El libro es un espacio, un vacío, un cuerpo

Erandi Adame

Alrededor de 1924 Paul Válery y André Breton sostuvieron una conversación que sigue siendo recordada. En ella, Válery le decía a Breton que jamás escribiría una novela con la frase “la marquesa salió a las cinco”, pues hacerlo supondría formar parte de aquella literatura “trivial” que empleaba fórmulas y personajes específicamente pensadas para el consumo de las élites burguesas. Válery hacía una crítica a la literatura “vacía”, “de masas”, a aquella que no es lo “suficientemente buena”. Y, sobre todo, hacía una crítica a las y los lectores que la consumían.

Más de 80 años después, Luis Felipe Fabre escribió un texto para acompañar una exposición de Jorge Méndez Blake, cuyo título retomaba esa famosa frase. En él, Fabre resignifica la potencia del vacío y “saca” a la marquesa de aquella trivialidad que le había impuesto Válery para presentarla como un personaje complejo, como una amante del vacío-vacío, de la ausencia, de las bibliotecas vacías:


Ya le dije:

la marquesa salió a las cinco.

No, nada más dejó dicho eso: que no,

que siempre no va a querer el cuadro de Chillida.

Así nada más.

Que les dijera a los de la galería

que pasen a recoger cuanto antes esa mala imitación del vacío,

esa costosísima falsificación del vacío.

Que ella prefiere el vacío- vacío.

[...]

La marquesa dijo que prefiere la biblioteca vacía.

La marquesa dijo: “El vacío es lo máximo”.

No,

la marquesa no se ha convertido al budismo.

No, la marquesa no está.


Desde entonces pienso en ella. En su afición por el vacío, por recuperar su

pared vacía, por mantener su biblioteca vacía, por su “no estar” aun estando. Y en cómo este personaje ronda el universo literario sin ser en realidad parte de un texto ni un libro. Ella y las interacciones de los libros con otros elementos como el espacio, el texto, el cuerpo, las bibliotecas, han ido definiendo mi quehacer editorial.

Aparece un nuevo integrante: el espacio. Para que un espacio se quede vacío,

primero tuvo que haber sido ocupado. Estamos constantemente ocupando y

desocupando espacios. ¿Qué pasa con aquellos espacios-objetos que están

destinados a ocuparse todo el tiempo?, y ¿qué con aquellos que al ocuparse

cobran sentido? Dice Ulises Carrión que “un libro es una secuencia de espacios”.

Un libro es, por sí mismo, un espacio. Ocupa físicamente un espacio, un cuerpo de tinta y papel, pero también un espacio físico en el universo.

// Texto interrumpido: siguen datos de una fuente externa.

(** * demoapp.py: corpus ingestion, index polling and answer highlighting

    A shallow embedding of the ingestion-and-reconciliation pipeline of
    [src/demoapp.py] (download, extract, upload, poll until indexed) and of
    its query-evaluation step, followed by the properties stated about them.

    Conventions of the embedding.
    - A Python [str] is a [string] read as Latin-1 text: one character per
      code point below 256.  On this range [str.lower] and [str.isspace]
      act character by character and [lower] preserves the length.  Text
      with other code points is outside the embedding: there [lower] can
      lengthen a text (U+0130 becomes two code points), so what is proved
      about the place of a highlight is proved of Latin-1 text only.
    - Counters and lengths are [nat]; [str.find] returns a [Z] because of
      its [-1]; wall-clock readings of [time.time()] and the durations
      computed from them are rationals ([Q]) with exact arithmetic.
    - Calls that leave the program (HTTP, the file system, the remote index,
      the clock, the Streamlit page) act on an explicit [World]; what the
      outside answers is an explicit argument of the call.
    - The wall clock is not the program's: it moves during an outside
      call, by the amount the reply carries; during [time.sleep], by the
      seconds asked for and by what the clock of the run adds to them;
      and between two readings that no outside call separates, by the
      pause the clock of the run gives.  Each of these amounts is
      negative when the system clock is set back meanwhile.
    - The page records what is shown (warnings, infos, successes, errors,
      progress values), oldest first.  Layout calls (columns, containers,
      spinners, emptying a placeholder) and the final [st.rerun()] are
      left out. *)

From Stdlib Require Import String Ascii List ZArith QArith Qround Lia Lqa Bool Arith PeanoNat.
Import ListNotations.
(** The constructor, for a configuration whose interval is absent or not
    negative: it throws for LongBreak without long break, and otherwise
    builds a sequencer at the initial phase with the start-of-cycle flag set,
    emitting cycle:reset while no observer is registered. *)
Lemma constructor_effect fuel st p :
  intervalDefined st -> (enoughFuel st <= fuel)%nat ->
  (p = LongBreak /\ positive (longBreak_interval st) = false ->
   PomodoroTimer.new fuel st p = Throws InvalidConfiguration (PomodoroTimer.blank st) []) /\
  (~ (p = LongBreak /\ positive (longBreak_interval st) = false) ->
   exists s,
     PomodoroTimer.new fuel st p = Returns s [CycleReset p] /\
     PomodoroTimer.phase s = Some p /\
     PomodoroTimer.startOfCycle s = true /\
     PomodoroTimer.timer s = Some (installed st p) /\
     PomodoroTimer.settings s = st /\
     PomodoroTimer.observed s = false /\
     Settled s).
Proof.
  intros Hd Hf. unfold PomodoroTimer.new. split.
  - intros [H1 H2]. apply setPhase_throw; assumption.
  - intro Hn.
    destruct (setPhase_returns fuel p (PomodoroTimer.blank st)) as (s & e & He);
      try assumption.
    { intro Hl. simpl. destruct (positive (longBreak_interval st)) eqn:E; [reflexivity|].
      contradiction Hn. split; [exact Hl | reflexivity]. }
    destruct (setPhase_result _ _ _ _ _ He) as (K1 & K2 & (K3 & q & K4 & K5) & K6 & K7 & _).
    exists s. simpl in K6, K7.
    assert (e = [CycleReset p]) as ->.
    { revert He. unfold PomodoroTimer.setPhase.
      destruct (negb _ && _); [discriminate|].
      destruct (PomodoroTimer.fastForward _ _ _) as [s2 e2 | |] eqn:F; try discriminate.
      intro H. injection H as <- <-.
      assert (Q0 : Quiet (PomodoroTimer.set__phase None
                (PomodoroTimer.set_timerGenerator PomodoroTimer.Entry
                   (PomodoroTimer.blank st)))) by exact I.
      rewrite (fastForward_quiet _ _ _ _ _ Q0 F). reflexivity. }
    rewrite K6 in K5. assert (q = p) as -> by congruence.
    repeat split; try assumption. apply K3. apply K3.
Qed.
(** The first voice accepted by the first predicate that accepts any. *)
Fixpoint firstMatch (preferences : list (Voice -> bool)) (voices : list Voice) : option Voice :=
  match preferences with
  | [] => None
  | p :: rest =>
      match find p voices with
      | Some v => Some v
      | None => firstMatch rest voices
      end
  end.

(** ** Sessions installed by [connect] *)

(** [tb] is the closure of the recognition handlers that a call of
    [connect] installs: at once when the voices are loaded, or when the
    wait for them is over. *)
Definition installs (B : Browser) (L : LiveSetup) (T T' : SpeechSetup) (now now' : nat)
    (config : AIConfig) (s s1 : State) (tb : TurnBased) : Prop :=
  snd (connect B L T now config s) = Installed tb
  \/ exists effectiveConfig,
       snd (connect B L T now config s) = AwaitVoices effectiveConfig
       /\ snd (connectOpenAI_resume T' now' effectiveConfig s1) = Installed tb.

(** ** Error callbacks *)

(** The callbacks through which a failure reaches the hook. *)
Inductive ErrorCallback :=
| LiveError (text : string)                      (* onerror of the live session *)
| SetupFailure (e : Thrown)                      (* the catch block of connectGemini *)
| RecognitionError (error : string)              (* recognition.onerror *)
| CompletionSettled (tb : TurnBased) (i : nat) (out : FetchOutcome)
| UtteranceError (i : nat).                      (* utterance.onerror *)

Definition runError (B : Browser) (now : nat) (cb : ErrorCallback) (s : State) : State :=
  match cb with
  | LiveError text => onerror now text s
  | SetupFailure e => connectGemini_catch B now e s
  | RecognitionError error => recognition_onerror now error s
  | CompletionSettled tb i out => completion_settled B tb now i out s
  | UtteranceError i => utterance_onerror i s
  end.

(** ** Sample inputs *)

Module Sample.

Definition page : Browser := {|
  hasSpeechRecognition := true;
  hasSpeechSynthesis := true;
  getVoices := [ {| voice_name := "Google US English"; voice_lang := "en-US" |};
                 {| voice_name := "Google portugues do Brasil"; voice_lang := "pt-BR" |} ];
  env_API_KEY := None
|}.

Definition liveConfig : AIConfig := {|
  provider := "gemini";
  modelId := "gemini-live";
  voiceName := "Charon";
  systemInstruction := "You are James.";
  apiKey := "AIza-key"
|}.

Definition groqConfig : AIConfig := {|
  provider := "openai";
  modelId := "llama-3";
  voiceName := "";
  systemInstruction := "You are James.";
  apiKey := "gsk_abc"
|}.

Definition openaiConfig : AIConfig := {|
  provider := "openai";
  modelId := "gpt-4o";
  voiceName := "";
  systemInstruction := "You are James.";
  apiKey := "sk-abc"
|}.

Definition noKeyConfig : AIConfig := withApiKey liveConfig "".

Definition setupOk : LiveSetup := {|
  newInputContext := Ok tt;
  newOutputContext := Ok tt;
  getUserMedia := Ok tt;
  liveConnect := Ok tt
|}.

Definition permissionDenied : Thrown := {|
  error_message := Some "Permission denied";
  error_string := "NotAllowedError: Permission denied"
|}.

Definition micDenied : LiveSetup := {|
  newInputContext := Ok tt;
  newOutputContext := Ok tt;
  getUserMedia := Throws permissionDenied;
  liveConnect := Ok tt
|}.

Definition speechOk : SpeechSetup := {|
  newSpeechRecognition := Ok tt;
  recognitionStart := Ok tt;
  newAudioContext := Ok tt
|}.
(** * The MCP weather server of [src/service.ts]

    A shallow embedding of the two parts of the server that carry logic:
    the [get_city_weather] tool (input schema, table lookup, unit
    conversion, result construction) and the [/mcp] endpoint (the
    session registry [activeTransports] and the routing of a request to
    a transport), followed by the properties the specification states
    about them.

    The JavaScript that the source relies on is written out in [Js]:
    truthiness, property lookup through [Object.prototype], binary64
    arithmetic and [parseFloat(x.toFixed(1))]. *)

From Stdlib Require Import ZArith QArith Qabs Qround List String Ascii Lia.
From Stdlib Require Import SpecFloat.
From stdpp Require Import gmap strings list.

Local Open Scope Z_scope.

(** ** The JavaScript runtime, as far as the source uses it *)
Module Js.

(** *** Strings *)

(** [!!s] for a string: only the empty string is falsy. *)
Definition truthy_string (s : string) : bool :=
  match s with
  | EmptyString => false
  | String _ _ => true
  end.

(** [String.prototype.toLowerCase] on ASCII text: on a string of ASCII
    characters this is the built-in, and a character outside [A-Z] is
    left as it is.  The built-in also folds the cased characters beyond
    ASCII; what holds of every string is stated over the fold as a
    parameter, in [Folded]. *)
Definition lower_ascii (c : ascii) : ascii :=
  let n := N_of_ascii c in
  if ((65 <=? n) && (n <=? 90))%N then ascii_of_N (n + 32) else c.

Fixpoint toLowerCase (s : string) : string :=
  match s with
  | EmptyString => EmptyString
  | String c rest => String (lower_ascii c) (toLowerCase rest)
  end.

(** *** Objects used as maps

    [dummyWeatherData] and [activeTransports] are plain objects (an
    object literal), so reading [o[k]] consults the object's own
    properties first and [Object.prototype] next.  These are the
    property names every plain object inherits. *)
Definition object_prototype_keys : list string :=
  [ "constructor"; "__defineGetter__"; "__defineSetter__"; "hasOwnProperty";
    "__lookupGetter__"; "__lookupSetter__"; "isPrototypeOf";
    "propertyIsEnumerable"; "toString"; "valueOf"; "__proto__";
    "toLocaleString" ]%string.

(** The value of [o[k]]: an own property, a member inherited from
    [Object.prototype] (a built-in function, or [Object.prototype]
    itself for ["__proto__"]), or [undefined]. *)
Inductive Property (A : Type) : Type :=
| Own (a : A)
| Inherited (name : string)
| Undefined.
Arguments Own {A} a.
Arguments Inherited {A} name.
Arguments Undefined {A}.

Definition get {A : Type} (o : gmap string A) (k : string) : Property A :=
  match o !! k with
  | Some a => Own a
  | None =>
      if bool_decide (k ∈ object_prototype_keys) then Inherited k else Undefined
  end.

(** Own properties hold objects here (records, transports), and the
    inherited members are functions or objects: all truthy. *)
Definition truthy {A : Type} (v : Property A) : bool :=
  match v with
  | Own _ | Inherited _ => true
  | Undefined => false
  end.

(** *** Exceptions *)
Inductive Error : Type :=
| TypeError (message : string).

Inductive Completion (A : Type) : Type :=
| Return (a : A)
| Throw (e : Error).
Arguments Return {A} a.
Arguments Throw {A} e.

(** *** Numbers

    A JavaScript number is an IEEE 754 binary64 value: [spec_float] with
    a 53-bit significand, every operation rounding to nearest, ties to
    even. *)
Definition number : Type := spec_float.
Definition prec : Z := 53.
Definition emax : Z := 1024.

(** The number denoted by an integer literal. *)
Definition of_Z (z : Z) : number := binary_normalize prec emax z 0 false.

#[global] Instance number_eq_dec : EqDecision number.
Proof. solve_decision. Defined.

Definition add : number -> number -> number := SFadd prec emax.
Definition sub : number -> number -> number := SFsub prec emax.
Definition mul : number -> number -> number := SFmul prec emax.
Definition div : number -> number -> number := SFdiv prec emax.

(** [x.toFixed(1)], as the string's content.  For a finite [x] below
    [10^21] in magnitude the digits are those of the integer [n] for
    which [n / 10 - |x|] is as close to zero as possible, the larger
    [n] on a tie, with a minus sign when [x < 0]. *)
Inductive FixedString : Type :=
| FixedNaN
| FixedInfinity (negative : bool)
| FixedDigits (negative : bool) (tenths : Z)
| FixedExponential (x : number).

(** The integer [n] closest to [10 * m * 2^e], the larger one on a tie. *)
Definition tenths_of (m : positive) (e : Z) : Z :=
  match e with
  | Zneg k => (20 * Zpos m + 2 ^ Zpos k) / 2 ^ (Zpos k + 1)
  | _ => 10 * Zpos m * 2 ^ e
  end.

(** [10^21 <= m * 2^e] *)
Definition at_least_1e21 (m : positive) (e : Z) : bool :=
  match e with
  | Zneg k => 10 ^ 21 * 2 ^ Zpos k <=? Zpos m
  | _ => 10 ^ 21 <=? Zpos m * 2 ^ e
  end.

Definition toFixed1 (x : number) : FixedString :=
  match x with
  | S754_nan => FixedNaN
  | S754_infinity s => FixedInfinity s
  | S754_zero _ => FixedDigits false 0
  | S754_finite s m e =>
      if at_least_1e21 m e then FixedExponential x
      else FixedDigits s (tenths_of m e)
  end.

(** [parseFloat] of such a string: the binary64 value nearest to the
    decimal it spells.  The exponential form of a number reads back as
    that number. *)
Definition parseFloat (s : FixedString) : number :=
  match s with
  | FixedNaN => S754_nan
  | FixedInfinity neg => S754_infinity neg
  | FixedDigits neg n =>
      match n with
      | Zpos p => div (S754_finite neg p 0) (S754_finite false 10 0)
      | _ => S754_zero neg
      end
  | FixedExponential x => x
  end.

End Js.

Quienes, desde las artes visuales, la poesía, la arquitectura, la gastronomía, e infinitos campos más, se han apropiado de aquel objeto-libro han abierto aún más este campo a un universo de posibilidades infinitas de exploración y apropiación material. Aunque a lo largo de la historia —más allá de las vanguardias de los 70’s y 80’s— podemos encontrar muchos proyectos, artistas y colectivos a los que aludir. Pienso ahora en dos grandes referentes que sacaron los libros de la cultura escrita para apropiarse de los soportes: la Beau Geste Press en Inglaterra, fundada en 1971 por Martha Hellion y Felipe Ehrenberg, que fue una editorial independiente y “comunidad de duplicadores, impresores y artesanos” en la que se trabajaba con ideas, textos, imágenes impresas en offset, mimeógrafos, prensas planas, etcétera. Y Other Books and So., que tuvo Ulises Carrión en Ámsterdam entre 1975 y 1978, un proyecto que buscaba ocupar el espacio como un centro de reunión de artistas y editores.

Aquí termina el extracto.